**PROBLEM STATEMENT**
There is one span to output from the data below: the lines starting at the line with "width : N; height" and ending at the line with "(** [None] is the [expect] that panics. *)". Output it exactly, ends included, nothing more.
[Opening DATA TO EXAMINE section]
Lemma constant_rate_settles_witness :
  exists t', settled 130000 t' = true /\ run new Survival (replicate (150 + 7) 130000) = (new, t').
Proof. apply (constant_rate_settles new Survival 130000 7). vm_compute. reflexivity. Defined.
(* ===== verification/Gears.v ===== *)
(** The governor's budgets and gears: [gear_policy.rs], [thermal.rs],
    [tier_gears.rs], [governor_load_shed.rs], [neural_vocoder.rs] and
    [opus_encoder.rs] of [core/platform/src], and [core/nn/src/head_gear_gate.rs]. *)
From S2P Require Import Prelude F64 Tier.
#[local] Open Scope N_scope.

Inductive ThermalPressure := Nominal | Fair | Serious | Critical.

Definition pressure_rank (p : ThermalPressure) : N :=
  match p with Nominal => 0 | Fair => 1 | Serious => 2 | Critical => 3 end.

Definition is_elevated (p : ThermalPressure) : bool := pressure_rank Nominal <? pressure_rank p.

(** ** Presets, resolution, camera gears *)
Definition CPU_PRESET10_THRESHOLD_PCT : f64 := f_of_Z 50.
Definition CPU_PRESET11_THRESHOLD_PCT : f64 := f_of_Z 75.

Definition gear_b_preset_from_cpu_pct (cpu_pct : f64) : N :=
  if (cpu_pct <? CPU_PRESET10_THRESHOLD_PCT)%f64 then 10
  else if (cpu_pct <? CPU_PRESET11_THRESHOLD_PCT)%f64 then 11
  else 12.

Definition GEAR_B_TARGET_FPS : N := 30.
Definition ROI_FACE_DELTA_QP : Z := -3.

Definition gear_b_per_frame_byte_cap (camera_bps fps : N) : N :=
  if fps =? 0 then 0 else wrap 32 (camera_bps * 2) / wrap 32 (8 * fps).

Definition AUDIO_FLOOR_BPS : N := 6000.

Record DisplayResolution := { width : N; height : N }.

Definition SCREEN_UPGRADE_BPS : N := 10000.

Definition RESOLUTION_LADDER : list (DisplayResolution * N) :=
  [({| width := 640; height := 360 |}, 0);
   ({| width := 848; height := 480 |}, SCREEN_UPGRADE_BPS)].

(** [None] is the [expect] that panics. *)
Definition select_resolution (screen_coarse_bps : N) : option DisplayResolution :=
  fst <$> List.find (fun rung => snd rung <=? screen_coarse_bps) (reverse RESOLUTION_LADDER).

Inductive Av1EncodeCapability := Capable | Legacy.

Inductive CameraGear := GearA | GearB (svt_preset : N) | GearC | Off.

#[export] Instance camera_gear_eq_dec : EqDecision CameraGear.
Proof. solve_decision. Defined.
[Closing DATA TO EXAMINE section]
**RESPONSE**
Record DisplayResolution := { width : N; height : N }.

Definition SCREEN_UPGRADE_BPS : N := 10000.

Definition RESOLUTION_LADDER : list (DisplayResolution * N) :=
  [({| width := 640; height := 360 |}, 0);
   ({| width := 848; height := 480 |}, SCREEN_UPGRADE_BPS)].

(** [None] is the [expect] that panics. *)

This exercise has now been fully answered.